The New Year was dramatically ushered in at the Jazz Standard on January 2nd when Gretchen Parlato and her band wowed an SRO audience with some of the most prescient music of the season. No vocalist of recent vintage has garnered more acclaim than the brilliant chanteuse, transplanted from L.A. to Gotham awhile back. Grammy nominations, critical commendation from writers and musicians ("A singer with a deep, almost magical connection to the music." Herbie Hancock, "There's no one out there like Gretchen" Wayne Shorter) keep rolling in and deservedly so.
Appearing with her recording/ touring group (Marcel Camargoguitar/ musical director, Artyom Manukyan: cellist, Leo Costa: percussion), Parlato unveiled her Brazilian/jazz/classical repertoire with revolutionary insight and unmitigated command. In "Magnus" she revealed her melodic geomancy, and in "Wonderful" she uncovered playful instrumental musicality.... The best was yet to come. In "Bach Minuet" she counterpointed Camargo's guitar lines and Manukyan's bowings with innovative timbre and a pitch control equal to the vibrational accuracy in a physics lab -the latter spectacle scatted in the unending trademark Bach allegretto passages.
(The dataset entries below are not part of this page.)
Lemma parse_props_of_root el st r rs :
  is_tag el = true ->
  mf2_root C (el_classes el) = r :: rs ->
  exists V1 V2 V3 V4 st',
    nested_record_of C base_url el V1 /\ nested_record_of C base_url el V2 /\
    nested_record_of C base_url el V3 /\ nested_record_of C base_url el V4 /\
    parse_props C base_url el st =
    ((append_all V4 (mf2_embedded C (el_classes el))
        (append_all V3 (mf2_datetime C (el_classes el))
           (append_all V2 (mf2_url C (el_classes el))
              (append_all V1 (mf2_text C (el_classes el)) []))),
      (if declares_property C (el_classes el) then []
       else [fst (handle_microformat C base_url (r :: rs) el None None)])),
     st').
Proof.
  intros Htag Hroots. rewrite parse_props_tag by assumption.
  unfold parse_props_body, nested_record_of. rewrite Hroots.
  cbv beta zeta.
  destruct (property_loop_root el r rs (extract_text C el)
              (mf2_text C (el_classes el)) [] st) as (sv1 & st1 & n1 & ->).
  cbv beta iota zeta.
  destruct (property_loop_root el r rs (extract_url C base_url el)
              (mf2_url C (el_classes el))
              (append_all
                 (PRecord (fst (handle_microformat C base_url (r :: rs) el (Some sv1) None)))
                 (mf2_text C (el_classes el)) []) st1) as (sv2 & st2 & n2 & ->).
  cbv beta iota zeta.
  match goal with
  | |- context [property_loop ?f ?rt (extract_datetime C el) ?ns ?p ?s] =>
      destruct (property_loop_root el r rs (extract_datetime C el) ns p s)
        as (sv3 & st3 & n3 & ->)
  end.
  cbv beta iota zeta.
  match goal with
  | |- context [property_loop ?f ?rt (extract_embedded C el) ?ns ?p ?s] =>
      destruct (property_loop_root el r rs (extract_embedded C el) ns p s)
        as (sv4 & st4 & n4 & ->)
  end.
  cbv beta iota zeta.
  do 4 eexists.
  destruct (declares_property C (el_classes el)).
  - eexists. repeat (split; [eexists; reflexivity|]). reflexivity.
  - destruct (handle_microformat C base_url (r :: rs) el None st4) as [m st5] eqn:E.
    eexists. repeat (split; [eexists; reflexivity|]).
    rewrite (handle_microformat_forgets C base_url (r :: rs) el None None st4), E.
    reflexivity.
Qed.
End ScanFacts.

(** C3: an element with root classnames hands the enclosing record nothing
    but itself.  Its properties are nested records of the element, one per
    property name it declares and under that name; it is a bare child record
    when it declares none.  The scan does not go into its children, so none
    of their properties reaches the enclosing record. *)
Theorem nested_root_contributes_only_records
        (C : Collaborators) (base_url : Url) (el : Node) (st : State) :
  is_tag el = true ->
  mf2_root C (el_classes el) <> [] ->
  let roots := mf2_root C (el_classes el) in
  let found := fst (parse_props C base_url el st) in
  (forall k vs,
      In (k, vs) (fst found) ->
      In k (declared_names C el) /\
      Forall (fun v => exists sv,
                  v = PRecord (fst (handle_microformat C base_url roots el (Some sv) None)))
             vs) /\
  count_values (fst found) = length (declared_names C el) /\
  snd found = match declared_names C el with
              | [] => [fst (handle_microformat C base_url roots el None None)]
              | _ :: _ => []
              end.
Proof.
  intros Htag Hroots roots found. subst found.
  destruct (mf2_root C (el_classes el)) as [|r rs] eqn:Er; [congruence|].
  destruct (parse_props_of_root C base_url el st r rs Htag Er)
    as (V1 & V2 & V3 & V4 & st' & H1 & H2 & H3 & H4 & ->).
  unfold nested_record_of in *. rewrite Er in *. subst roots.
  cbn [fst snd]. split; [|split].
  - unfold declared_names.
    apply (props_within_append_all _ _ V4); [|assumption|].
    { intros x Hx. rewrite !in_app_iff. auto. }
    apply (props_within_append_all _ _ V3); [|assumption|].
    { intros x Hx. rewrite !in_app_iff. auto. }
    apply (props_within_append_all _ _ V2); [|assumption|].
    { intros x Hx. rewrite !in_app_iff. auto. }
    apply (props_within_append_all _ _ V1); [|assumption|].
    { intros x Hx. rewrite !in_app_iff. auto. }
    apply props_within_nil.
  - rewrite !count_values_append_all. unfold declared_names.
    rewrite !length_app. unfold count_values. simpl. lia.
  - unfold declares_property, declared_names.
    destruct (_ ++ _); reflexivity.
Qed.

Lemma nested_root_contributes_only_records_witness :
  count_values (fst (fst (parse_props Sample.collaborators None
                                      Examples.author_span None))) = 1 /\
  snd (fst (parse_props Sample.collaborators None Examples.author_span None)) = [].
Proof.
  destruct (nested_root_contributes_only_records
              Sample.collaborators None Examples.author_span None eq_refl)
    as (_ & Hcount & Hchildren).
  - discriminate.
  - split; [exact Hcount | exact Hchildren].
Defined.

(* ===================================================================== *)
(** ** Property lists are never empty *)
(* ===================================================================== *)

Lemma mf_ok_unfold t properties sh co children v :
  mf_ok (mkMicroformat t properties sh co children v) =
  props_ok properties &&
  match children with None => true | Some l => forallb mf_ok l end.
Proof. reflexivity. Qed.

Lemma entry_ok_intro k (vs : list PropertyValue) :
  vs <> [] -> forallb value_ok vs = true -> entry_ok (k, vs) = true.
Proof.
  intros Hne Hall. unfold entry_ok. simpl. rewrite Hall.
  destruct vs; [contradiction | reflexivity].
Qed.

Lemma entry_ok_values k vs : entry_ok (k, vs) = true -> forallb value_ok vs = true.
Proof. unfold entry_ok. simpl. intros H. now apply andb_true_iff in H. Qed.

Lemma entry_ok_nonempty k vs : entry_ok (k, vs) = true -> vs <> [].
Proof. unfold entry_ok. simpl. destruct vs; [discriminate | discriminate]. Qed.

Lemma props_ok_extend k xs props :
  props_ok props = true -> xs <> [] -> forallb value_ok xs = true ->
  props_ok (dict_extend k xs props) = true.
Proof.
  intros Hp Hne Hxs. induction props as [|[k' v'] props IH].
  - unfold dict_extend, dict_get_or. simpl.
    rewrite (entry_ok_intro k xs Hne Hxs). reflexivity.
  - rewrite dict_extend_cons. simpl in Hp. apply andb_true_iff in Hp as [He Hp].
    destruct (String.eqb k k'); simpl.
    + rewrite Hp, andb_true_r. apply entry_ok_intro.
      * destruct v'; [now apply entry_ok_nonempty in He | discriminate].
      * rewrite forallb_app, (entry_ok_values _ _ He), Hxs. reflexivity.
    + rewrite He, (IH Hp). reflexivity.
Qed.

Lemma props_ok_append k x props :
  props_ok props = true -> value_ok x = true ->
  props_ok (dict_append k x props) = true.
Proof.
  intros Hp Hx. apply (props_ok_extend k [x] props Hp); [discriminate|].
  simpl. now rewrite Hx.
Qed.

Lemma props_ok_append_all V names props :
  props_ok props = true -> value_ok V = true ->
  props_ok (append_all V names props) = true.
Proof.
  revert props. induction names as [|n names IH]; intros props Hp HV; [assumption|].
  change (append_all V (n :: names) props)
    with (append_all V names (dict_append n V props)).
  apply IH; [now apply props_ok_append | assumption].
Qed.

Lemma props_ok_set k vs props :
  props_ok props = true -> entry_ok (k, vs) = true ->
  props_ok (dict_set k vs props) = true.
Proof.
  intros Hp He. induction props as [|[k' v'] props IH]; simpl.
  - now rewrite He.
  - simpl in Hp. apply andb_true_iff in Hp as [He' Hp].
    destruct (String.eqb k k') eqn:E; simpl.
    + apply String.eqb_eq in E. subst k'. now rewrite He, Hp.
    + now rewrite He', (IH Hp).
Qed.

Lemma scalars_ok (l : list Scalar) : forallb value_ok (map PScalar l) = true.
Proof. induction l; simpl; auto. Qed.

Section NonEmptyLists.
Variable C : Collaborators.
Variable base_url : Url.

Hypothesis name_given : forall el, implied_name C el <> [].
Hypothesis photo_given : forall el l, implied_photo C el base_url = Some l -> l <> [].
Hypothesis url_given : forall el l, implied_url C el base_url = Some l -> l <> [].

Lemma merge_ok acc child : scan_ok acc -> scan_ok child -> scan_ok (merge acc child).
Proof.
  intros [Hp Hc] [Hp' Hc']. destruct acc as [props children].
  destruct child as [props' children']. unfold merge, scan_ok. simpl in *.
  split; [|now rewrite forallb_app, Hc, Hc'].
  clear Hc Hc' children children'. revert props Hp.
  induction props' as [|[k vs] props' IH]; intros props Hp; [assumption|].
  simpl in Hp'. apply andb_true_iff in Hp' as [He Hp']. simpl.
  apply IH; [assumption|].
  apply props_ok_extend;
    [assumption | now apply entry_ok_nonempty in He | now apply entry_ok_values in He].
Qed.

Lemma scan_children_ok pp contents :
  Forall (fun c => forall st, scan_ok (fst (pp c st))) contents ->
  forall acc st, scan_ok acc -> scan_ok (fst (scan_children pp contents acc st)).
Proof.
  induction 1 as [|c cs Hc _ IH]; intros acc st Hacc; [assumption|].
  destruct c as [s | n a k]; cbn [scan_children].
  - now apply IH.
  - destruct (pp (NTag n a k) st) as [found st1] eqn:E.
    apply IH. apply merge_ok; [assumption|].
    specialize (Hc st). now rewrite E in Hc.
Qed.

Lemma map_PScalar_nonempty (l : list Scalar) : l <> [] -> map PScalar l <> [].
Proof. destruct l; [contradiction | discriminate]. Qed.

Lemma add_implied_ok el props :
  props_ok props = true -> props_ok (add_implied C base_url el props) = true.
Proof.
  intros Hp. unfold add_implied.
  assert (Hset : forall k l p, l <> [] -> props_ok p = true ->
                               props_ok (dict_set k (map PScalar l) p) = true).
  { intros k l p Hl Hok. apply props_ok_set; [assumption|].
    apply entry_ok_intro; [now apply map_PScalar_nonempty | apply scalars_ok]. }
  set (p1 := if dict_mem "name" props then props
             else dict_set "name" (map PScalar (implied_name C el)) props).
  assert (H1 : props_ok p1 = true).
  { subst p1. destruct (dict_mem "name" props); [assumption|]. now apply Hset. }
  set (p2 := if dict_mem "photo" p1 then p1
             else match implied_photo C el base_url with
                  | Some x => dict_set "photo" (map PScalar x) p1
                  | None => p1
                  end).
  assert (H2 : props_ok p2 = true).
  { subst p2. destruct (dict_mem "photo" p1); [assumption|].
    destruct (implied_photo C el base_url) eqn:E; [|assumption].
    apply Hset; [now apply (photo_given el) | assumption]. }
  destruct (dict_mem "url" p2); [assumption|].
  destruct (implied_url C el base_url) eqn:E; [|assumption].
  apply Hset; [now apply (url_given el) | assumption].
Qed.
Lemma write_byte_spec_witness :
  is_u8 (m_dev_address_memory_access (dev (power_on false false))) /\
  is_u8 0x33 /\
  write_byte (constant_transport 0 []) 0 0x33 (power_on false false) =
  (OK, sent [Wire.BeginTransmission 0x50; Wire.Write 0; Wire.Write 0; Wire.Write 0x33;
             Wire.EndTransmission true] (power_on false false)) /\
  write_byte (constant_transport 0 []) 0x1FFFF 0x33 (power_on false false) =
  (NOT_ON_SINGLE_PAGE, power_on false false).
Proof.
  assert (Hmem : is_u8 (m_dev_address_memory_access (dev (power_on false false))))
    by (split; [discriminate | reflexivity]).
  assert (Hbyte : is_u8 0x33) by (split; [discriminate | reflexivity]).
  split; [exact Hmem |]. split; [exact Hbyte |]. split.
  - apply (proj1 (write_byte_spec (constant_transport 0 []) (power_on false false) 0 0x33
                    Hmem Hbyte ltac:(discriminate))).
    discriminate.
  - apply (proj1 (proj2 (write_byte_spec (constant_transport 0 []) (power_on false false)
                           0x1FFFF 0x33 Hmem Hbyte ltac:(discriminate)))).
    split; discriminate.
Defined.

(** ** Reading memory, in detail *)

Lemma read_loop_step (pending i : nat) (buffer : list Z) (d : Mem24CSM01)
      (tr : list Wire.event) (b : Z) (rest : list Z) :
  read_loop (S pending) i buffer (mkWorld d (Wire.mkBus tr (b :: rest))) =
  read_loop pending (S i) (store i (u8 b) buffer) (mkWorld d (Wire.mkBus tr rest)).
Proof.
  cbn [read_loop]. unfold bind at 1. unfold Wire_available.
  cbn [wire Wire.rx length].
  destruct (Z.eqb_spec (Z.of_nat (S (length rest))) 0) as [Hzero | _]; [lia |].
  reflexivity.
Qed.

Lemma read_loop_empty (pending i : nat) (buffer : list Z) (d : Mem24CSM01)
      (tr : list Wire.event) :
  read_loop pending i buffer (mkWorld d (Wire.mkBus tr [])) =
  (buffer, mkWorld d (Wire.mkBus tr [])).
Proof. destruct pending; reflexivity. Qed.

(** The copy loop of the buffer read only consumes the receive buffer. *)
Lemma read_loop_bus (pending : nat) :
  forall (i : nat) (buffer : list Z) (w : world),
    dev (snd (read_loop pending i buffer w)) = dev w /\
    bus_trace (snd (read_loop pending i buffer w)) = bus_trace w.
Proof.
  induction pending as [| pending IH]; intros i buffer [d [tr rx]].
  - destruct rx; split; reflexivity.
  - destruct rx as [| b rest].
    + rewrite read_loop_empty. split; reflexivity.
    + rewrite read_loop_step.
      destruct (IH (S i) (store i (u8 b) buffer) (mkWorld d (Wire.mkBus tr rest)))
        as [Hdev Htrace].
      rewrite Hdev, Htrace. split; reflexivity.
Qed.

(** With room for them in the array, the loop stores all buffered bytes, in
    the order they came, at consecutive indices, and leaves the rest of the
    array alone. *)
Lemma read_loop_copies (pending : nat) :
  forall (pre post : list Z) (d : Mem24CSM01) (tr : list Wire.event) (rx : list Z),
    (length rx <= pending)%nat ->
    (length rx <= length post)%nat ->
    read_loop pending (length pre) (pre ++ post) (mkWorld d (Wire.mkBus tr rx)) =
    (pre ++ map u8 rx ++ skipn (length rx) post, mkWorld d (Wire.mkBus tr [])).
Proof.
  induction pending as [| pending IH]; intros pre post d tr rx Hbound Hroom.
  - destruct rx; [reflexivity | cbn in Hbound; lia].
  - destruct rx as [| b rest]; [rewrite read_loop_empty; reflexivity |].
    destruct post as [| old post]; [cbn in Hroom; lia |].
    rewrite read_loop_step, store_at_length.
    replace (pre ++ u8 b :: post) with ((pre ++ [u8 b]) ++ post)
      by (rewrite <- app_assoc; reflexivity).
    replace (S (length pre)) with (length (pre ++ [u8 b]))
      by (rewrite length_app; cbn; lia).
    rewrite IH by (cbn in *; lia).
    cbn [length map skipn app]. rewrite <- app_assoc. reflexivity.
Qed.

Lemma addressMemoryPointer_run (address : Z) (w : world) :
  is_u8 (m_dev_address_memory_access (dev w)) ->
  0 <= address <= MAX_MEMORY_ADDRESS_VALUE ->
  addressMemoryPointer address w =
  (m_dev_address_memory_access (dev w),
   sent [Wire.BeginTransmission (m_dev_address_memory_access (dev w));
         Wire.Write ((address / 2 ^ 8) mod 2 ^ 8);
         Wire.Write (address mod 2 ^ 8)] w).
Proof.
  intros Hmem Haddr. unfold addressMemoryPointer. unfold bind at 1.
  rewrite configureAddressPacket_value by assumption.
  cbn [deviceMemoryAddress memoryMSB memoryLSB].
  unfold bind, Wire_beginTransmission, Wire_write, ret.
  rewrite !emit_sent, !sent_sent. cbn [app].
  fold (u8 (address / 2 ^ 8)). fold (u8 address).
  rewrite !(u8_id (u8 _)) by apply u8_is_u8. reflexivity.
Qed.

(** The bus calls of a buffer read that passed the two checks, up to the
    request. *)
Lemma read_accepted (T : Wire.transport) (w : world) (address bufferSize : Z)
      (buffer : list Z) :
  is_u8 (m_dev_address_memory_access (dev w)) ->
  0 <= address <= MAX_MEMORY_ADDRESS_VALUE ->
  bufferSize <= 256 ->
  let w1 :=
    sent [Wire.BeginTransmission (m_dev_address_memory_access (dev w));
          Wire.Write ((address / 2 ^ 8) mod 2 ^ 8);
          Wire.Write (address mod 2 ^ 8);
          Wire.EndTransmission true;
          Wire.RequestFrom (m_dev_address_memory_access (dev w)) bufferSize true] w in
  let w2 := mkWorld (dev w) (Wire.mkBus (bus_trace w1) (last_delivery T w1)) in
  read T address buffer bufferSize w =
  ((OK, fst (read_loop (length (last_delivery T w1)) 0 buffer w2)),
   snd (read_loop (length (last_delivery T w1)) 0 buffer w2)).
Proof.
  intros Hmem Haddr Hsize w1 w2. unfold read. rewrite !Z.gtb_ltb.
  destruct (Z.ltb_spec MAX_MEMORY_ADDRESS_VALUE address) as [Hbad | _]; [lia |].
  destruct (Z.ltb_spec 256 bufferSize) as [Hbad | _]; [lia |].
  unfold bind at 1. rewrite addressMemoryPointer_run by assumption.
  unfold bind, Wire_endTransmission, Wire_requestFrom, bind, ret.
  rewrite !emit_sent, !sent_sent. cbn [app dev sent]. fold w1.
  change (Wire.deliver T (Wire.trace (wire w1))) with (last_delivery T w1).
  unfold Wire_available. cbn [wire Wire.rx]. rewrite Nat2Z.id.
  match goal with
  | |- context [read_loop _ 0 buffer ?W] => change W with w2
  end.
  destruct (read_loop (length (last_delivery T w1)) 0 buffer w2) as [buffer' w3].
  reflexivity.
Qed.

(** A buffer read that passed the two checks, for any driver state: the
    status of the address phase and the delivered count are dropped, and the
    result is [OK]. *)
Lemma read_accepted_any (T : Wire.transport) (w : world) (address bufferSize : Z)
      (buffer : list Z) :
  address <= MAX_MEMORY_ADDRESS_VALUE ->
  bufferSize <= 256 ->
  let w1 := snd (addressMemoryPointer address w) in
  let w2 := snd (Wire_endTransmission T true w1) in
  let w3 := snd (Wire_requestFrom T (fst (addressMemoryPointer address w)) bufferSize true w2) in
  read T address buffer bufferSize w =
  ((OK, fst (read_loop (length (Wire.rx (wire w3))) 0 buffer w3)),
   snd (read_loop (length (Wire.rx (wire w3))) 0 buffer w3)).
Proof.
  intros Haddr Hsize w1 w2 w3. unfold read. rewrite !Z.gtb_ltb.
  destruct (Z.ltb_spec MAX_MEMORY_ADDRESS_VALUE address) as [Hbad | _]; [lia |].
  destruct (Z.ltb_spec 256 bufferSize) as [Hbad | _]; [lia |].
  unfold bind at 1 2 3 4 5. subst w3 w2 w1.
  destruct (addressMemoryPointer address w) as [deviceAddress w1]. cbn [fst snd].
  destruct (Wire_endTransmission T true w1) as [status w2]. cbn [snd].
  destruct (Wire_requestFrom T deviceAddress bufferSize true w2) as [count w3]. cbn [snd].
  unfold Wire_available at 1. rewrite Nat2Z.id.
  destruct (read_loop (length (Wire.rx (wire w3))) 0 buffer w3) as [buffer' w4].
  reflexivity.
Qed.
(** * capnograph-ui: the breath pipeline of [MainUI]

    A shallow embedding of the computational core of [capnograph-ui.py]:
    the slots [dataUpdate], [veVco2], [co2Max], [volBreath] and [resetAvg]
    of class [MainUI], together with the instance attributes they read and
    write.

    Numbers.  Python floats are embedded as exact rationals [Q]; rounding of
    IEEE doubles is not part of that model.  Equalities between computed
    numbers are therefore stated with [==] ([Qeq]), and where a theorem
    gives a computed number it names, wherever it can, the operations of
    the code in their order, so that it reads the same on doubles; what
    holds in exact arithmetic only is said to do so.  [Binary64] has [veVco2] on binary64 numbers,
    for the values the slot computes at given readings.  [datetime]
    values are embedded as an integer count of microseconds (the
    resolution of [datetime]), and [timedelta.total_seconds()] as that
    count over 10^6.

    Effects.  Every slot runs in the single GUI thread and mutates [self];
    it is embedded as a function in the state-and-exception monad [M].
    [datetime.now()] is an input of the slot that reads it.  A label is
    embedded by the number that is formatted into its text, the save file
    by the list of breath rows appended to it. *)

From Stdlib Require Import List ZArith QArith Qfield Lia Lqa Bool.
From Stdlib Require String.
From Stdlib Require PrimFloat Uint63.
Import ListNotations.
Import String.StringSyntax.

Delimit Scope string_scope with string.

Local Open Scope Q_scope.

(** ** Python runtime *)

Module Py.

Inductive Exn : Type :=
| ZeroDivisionError
| IndexError.

Inductive Result (A : Type) : Type :=
| Ok (a : A)
| Raise (e : Exn).

Arguments Ok {A} a.
Arguments Raise {A} e.

(** [x / y] on floats. *)
Definition truediv (x y : Q) : Result Q :=
  if Qeq_bool y 0 then Raise ZeroDivisionError else Ok (x / y).

(** [x > y] and [x >= y] on floats. *)
Definition gt (x y : Q) : bool := negb (Qle_bool x y).
Definition ge (x y : Q) : bool := Qle_bool y x.
Definition lt (x y : Q) : bool := negb (Qle_bool y x).

(** The builtin [sum]: a left fold of [+] that starts at [0]. *)
Definition sum (l : list Q) : Q := fold_left Qplus l 0.

(** [len(l)] as a number. *)
Definition len {A} (l : list A) : Q := inject_Z (Z.of_nat (length l)).

(** [d[-k]] for [k >= 1]: counted from the right end. *)
Definition index_neg {A} (d : list A) (k : nat) : Result A :=
  match nth_error (rev d) (Nat.pred k) with
  | Some a => Ok a
  | None => Raise IndexError
  end.

(** [collections.deque(..., maxlen)]: the items in order, left to right.
    [append] adds on the right and discards from the left what exceeds
    [maxlen]. *)
Definition deque_append {A} (maxlen : nat) (d : list A) (x : A) : list A :=
  let d' := d ++ [x] in
  skipn (length d' - maxlen) d'.

(** [(a - b).total_seconds()] for two [datetime]s given in microseconds. *)
Definition total_seconds (a b : Z) : Q := Qmake (a - b) 1000000.

End Py.

Import Py.

(** ** The instance attributes of [MainUI] used by the pipeline

    The plot deques ([flowX], [flowY], [coX], [coY], [integX], [integY],
    [veVco2X], [veVco2Y]) are written by [dataUpdate] and read by the plot
    only; [maxCo2ValLast], [coFlag], [startVolTime] and [stopVolTime] are
    never read.  They are left out, and so are the rows of raw readings in
    the save file. *)

(** The row [[None,None,None,None,volNow,volume,None,None,None,None]] that
    [volBreath] appends to the save file when a breath closes. *)
Inductive Row : Type :=
| VolRow (volNow : Z) (volume : Q).

Definition row_volume (r : Row) : Q :=
  match r with VolRow _ v => v end.

Record MainUI : Type := mkMainUI {
  floTrig : Q;
  coTrig : Q;
  integratedCo : Q;
  integratedCoPts : Z;
  integratedCoTime : list Z;   (* deque, maxlen 5 *)
  veVco2Val : list Q;          (* deque, maxlen 500 *)
  maxCo2Val : Q;
  volBreathsQ : list Q;        (* deque, maxlen 100 *)
  curVol : list Q;             (* deque, maxlen 500 *)
  volFlag : bool;
  tabAvg_label_veVc : Q;
  tabAvg_label_percPk : Q;
  tabAvg_label_vol : Q;
  tabCur_label_vol : Q;
  saveLog : list Row           (* breath rows of the save file, oldest first *)
}.

Definition set_floTrig (v : Q) (s : MainUI) : MainUI :=
  mkMainUI v (coTrig s) (integratedCo s) (integratedCoPts s)
    (integratedCoTime s) (veVco2Val s) (maxCo2Val s) (volBreathsQ s)
    (curVol s) (volFlag s) (tabAvg_label_veVc s) (tabAvg_label_percPk s)
    (tabAvg_label_vol s) (tabCur_label_vol s) (saveLog s).

Definition set_coTrig (v : Q) (s : MainUI) : MainUI :=
  mkMainUI (floTrig s) v (integratedCo s) (integratedCoPts s)
    (integratedCoTime s) (veVco2Val s) (maxCo2Val s) (volBreathsQ s)
    (curVol s) (volFlag s) (tabAvg_label_veVc s) (tabAvg_label_percPk s)
    (tabAvg_label_vol s) (tabCur_label_vol s) (saveLog s).

Definition set_integratedCo (v : Q) (s : MainUI) : MainUI :=
  mkMainUI (floTrig s) (coTrig s) v (integratedCoPts s) (integratedCoTime s)
    (veVco2Val s) (maxCo2Val s) (volBreathsQ s) (curVol s) (volFlag s)
    (tabAvg_label_veVc s) (tabAvg_label_percPk s) (tabAvg_label_vol s)
    (tabCur_label_vol s) (saveLog s).

Definition set_integratedCoPts (v : Z) (s : MainUI) : MainUI :=
  mkMainUI (floTrig s) (coTrig s) (integratedCo s) v (integratedCoTime s)
    (veVco2Val s) (maxCo2Val s) (volBreathsQ s) (curVol s) (volFlag s)
    (tabAvg_label_veVc s) (tabAvg_label_percPk s) (tabAvg_label_vol s)
    (tabCur_label_vol s) (saveLog s).

Definition set_integratedCoTime (v : list Z) (s : MainUI) : MainUI :=
  mkMainUI (floTrig s) (coTrig s) (integratedCo s) (integratedCoPts s) v
    (veVco2Val s) (maxCo2Val s) (volBreathsQ s) (curVol s) (volFlag s)
    (tabAvg_label_veVc s) (tabAvg_label_percPk s) (tabAvg_label_vol s)
    (tabCur_label_vol s) (saveLog s).

Definition set_veVco2Val (v : list Q) (s : MainUI) : MainUI :=
  mkMainUI (floTrig s) (coTrig s) (integratedCo s) (integratedCoPts s)
    (integratedCoTime s) v (maxCo2Val s) (volBreathsQ s) (curVol s)
    (volFlag s) (tabAvg_label_veVc s) (tabAvg_label_percPk s)
    (tabAvg_label_vol s) (tabCur_label_vol s) (saveLog s).

Definition set_maxCo2Val (v : Q) (s : MainUI) : MainUI :=
  mkMainUI (floTrig s) (coTrig s) (integratedCo s) (integratedCoPts s)
    (integratedCoTime s) (veVco2Val s) v (volBreathsQ s) (curVol s)
    (volFlag s) (tabAvg_label_veVc s) (tabAvg_label_percPk s)
    (tabAvg_label_vol s) (tabCur_label_vol s) (saveLog s).

Definition set_volBreathsQ (v : list Q) (s : MainUI) : MainUI :=
  mkMainUI (floTrig s) (coTrig s) (integratedCo s) (integratedCoPts s)
    (integratedCoTime s) (veVco2Val s) (maxCo2Val s) v (curVol s)
    (volFlag s) (tabAvg_label_veVc s) (tabAvg_label_percPk s)
    (tabAvg_label_vol s) (tabCur_label_vol s) (saveLog s).

Definition set_curVol (v : list Q) (s : MainUI) : MainUI :=
  mkMainUI (floTrig s) (coTrig s) (integratedCo s) (integratedCoPts s)
    (integratedCoTime s) (veVco2Val s) (maxCo2Val s) (volBreathsQ s) v
    (volFlag s) (tabAvg_label_veVc s) (tabAvg_label_percPk s)
    (tabAvg_label_vol s) (tabCur_label_vol s) (saveLog s).

Definition set_volFlag (v : bool) (s : MainUI) : MainUI :=
  mkMainUI (floTrig s) (coTrig s) (integratedCo s) (integratedCoPts s)
    (integratedCoTime s) (veVco2Val s) (maxCo2Val s) (volBreathsQ s)
    (curVol s) v (tabAvg_label_veVc s) (tabAvg_label_percPk s)
    (tabAvg_label_vol s) (tabCur_label_vol s) (saveLog s).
Superb jazz vocalists are rare. But rarer still are artists that transform the music itself. The great transformersHoliday, Fitzgerald, Vaughan, Carter and others left the stage long ago. When you see and hear Gretchen Parlato you will recall the magic of those jazz mistresses of yore and instantly realize, as have jazz cognoscenti everywhere, that that level of magic is with us once again.